While headlines and articles might suggest virtual reality’s ultimate destination is to wind up as the next great form of modern-day entertainment, researchers have quietly begun exploring the technology’s health benefits—namely, as a means for treating mental illness.
The latest research, published in the British Journal of Psychiatry Open, has confirmed virtual therapy could help with depression.
The project, part of a continuing study at the University College London, took 15 people — 10 women and 5 men between 23 and 61 years of age — and outfitted them with virtual reality headsets. When the program began, an adult version of the patient was projected into a virtual reality mirror. The patient was then asked to mentally identify with the adult avatar, which replicated the patient’s body movement in a process known as “embodiment.”
During this exercise, the patients were prompted to notice a separate avatar of a small crying child. They were then instructed to say compassionate phrases to the child to try and comfort it — things like asking the child to remember a time when it was happy, think of someone who love them, and so on.
At this stage of the experiment, the roles were then reversed, wherein the headset altered the patient’s point of view to be that of the child, whereupon it took on the patient’s body movements. The patient then heard the same phrases of compassion spoken back to them from the adult avatar, in the patient’s own voice.

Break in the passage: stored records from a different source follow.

(** C5, where the code departs from it.  When the deadline passes
    and the diagnostic inspection fails the way the Docker client
    fails, returning the zero [ContainerJSON] with its error, the
    wait does not return the timeout error: reading [State] through
    the nil embedded pointer panics. *)
Theorem WaitUntilRunning_failed_diagnostic_panics ctx name timeout (w : World H) err :
  let t0 := now w in
  let ctxTimeout := WithTimeout ctx timeout t0 in
  let d := doneAt ctxTimeout in
  let due := pollsDue t0 d (sched w 0%nat) in
  (forall k, (k < due)%nat -> poll c ctxTimeout name k (host w) = Returns (false, None)) ->
  fst (diagnostic c ctx ctxTimeout name due (host w)) = (zeroContainerJSON, Some err) ->
  fst (WaitUntilRunning c ctx name timeout w) = Panics nilDereference /\
  fst (WaitUntilRunning c ctx name timeout w) <> Returns (Some (errTimeout c timeout)).
Proof.
  intros t0 ctxTimeout d due. subst t0 ctxTimeout d due. intros Hidle Hdiag.
  destruct (WaitUntilRunning_at_deadline c ctx name timeout w Hidle) as (w' & E & _).
  rewrite Hdiag in E. rewrite E.
  split; [reflexivity|discriminate].
Qed.

End WaitClaims.

(** ** The specification reaches the host *)

Section Create.
Context {H : Type} (c : Client H).

(** Once [StartEnvd] has built a specification, its next request hands
    that specification to the host under the container's name. *)
Lemma StartEnvd_sends_spec
    ctx tag name buildContext gpuEnabled numGPUs sshPortInHost g timeout opts
    (w w1 : World H) config hostConfig :
  buildSpec c tag name buildContext gpuEnabled numGPUs sshPortInHost g opts w
    = (Returns (inr (config, hostConfig)), w1) ->
  exists res w' rest,
    StartEnvd c ctx tag name buildContext gpuEnabled numGPUs sshPortInHost g timeout opts w
      = (res, w') /\
    calls w' = calls w1 ++ (now w1, CallCreate ctx config hostConfig name) :: rest.
Proof.
  intros B. unfold StartEnvd, bind. rewrite B. unfold call at 1.
  destruct (ContainerCreate c ctx config hostConfig name (host w1)) as [[resp [e|]] h2];
    simpl.
  { eexists _, _, _. split; reflexivity. }
  unfold call at 1. simpl.
  destruct (ContainerStart c ctx (ID resp) h2) as [[e|] h3]; simpl.
  { match goal with
    | |- context [strings.Contains ?a ?b] => destruct (strings.Contains a b)
    end; eexists _, _, _; (split; [reflexivity|]);
      simpl; rewrite <- app_assoc; reflexivity. }
  unfold GetContainer, call at 1. simpl.
  destruct (ContainerInspect c ctx (ID resp) h3) as [[cj [e|]] h4]; simpl.
  { eexists _, _, _. split; [reflexivity|]. simpl. rewrite <- !app_assoc. reflexivity. }
  destruct (Base cj) as [base|]; simpl.
  2:{ eexists _, _, _. split; [reflexivity|]. simpl. rewrite <- !app_assoc. reflexivity. }
  destruct (WaitUntilRunning c ctx (Name base) timeout _) as [res5 w5] eqn:E5.
  apply WaitUntilRunning_general in E5. destruct E5 as (_ & _ & m & rest & Ec & _).
  simpl in Ec. rewrite <- !app_assoc in Ec. simpl in Ec.
  destruct res5 as [[e|]|msg|]; try (eexists _, _, _; split; [reflexivity|exact Ec]).
  destruct (Network cj); simpl; eexists _, _, _; (split; [reflexivity|exact Ec]).
Qed.

End Create.

(** ** Concrete runs *)

(** [Destroy] on a container that does not exist, on a stopped one and
    on a host that cannot be reached. *)
Lemma Destroy_classifies_kill_error_witness :
  Destroy fakeClient Background "c1" (fakeWorld absentHost)
  = (Returns ("", None),
     logged (fakeWorld absentHost) (CallKill Background "c1" "KILL") absentHost) /\
  fst (Destroy fakeClient Background "c1" (fakeWorld stoppedHost)) = Returns ("c1", None) /\
  fst (Destroy fakeClient Background "c1" (fakeWorld brokenHost))
  = Returns ("", Some (errWrap (errNew "Cannot connect to the Docker daemon")
                               "failed to kill the container")).
Proof.
  split; [|split].
  - pose proof (Destroy_classifies_kill_error fakeClient Background "c1"
                  (fakeWorld absentHost)) as T.
    cbv zeta in T. destruct T as [T _].
    destruct (T _ eq_refl) as (_ & T2 & _). apply T2; reflexivity.
  - pose proof (Destroy_classifies_kill_error fakeClient Background "c1"
                  (fakeWorld stoppedHost)) as T.
    cbv zeta in T. destruct T as [T _].
    destruct (T _ eq_refl) as (T1 & _). rewrite T1; reflexivity.
  - pose proof (Destroy_classifies_kill_error fakeClient Background "c1"
                  (fakeWorld brokenHost)) as T.
    cbv zeta in T. destruct T as [T _].
    destruct (T _ eq_refl) as (_ & _ & T3). rewrite T3; reflexivity.
Defined.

Professor Chris Brewin, the study’s lead author, said the results were promising, and that the patients described the experience as being “very powerful”. Statistically, of the 15 patients, nine recorded reduced levels of depression one month after the trial. Of this sub-group, four reported a “clinically significant drop in depression severity.”
The rest recorded no changes.
These sessions lasted for 45 minutes; each patient received three sessions total. Professor Brewin said he believes the effects of the treatment could last for up to a month.
“People who struggle with anxiety and depression can be excessively self-critical when things go wrong in their lives,” Brewin explained. “In this study, by comforting the child and then hearing their own words back, patients are indirectly giving themselves compassion. The aim was to teach patients to be more compassionate towards themselves and less self-critical.”
“We now hope to develop the technique further to conduct a larger controlled trial, so that we can confidently determine any clinical benefit,” added co-author Professor Mel Slater.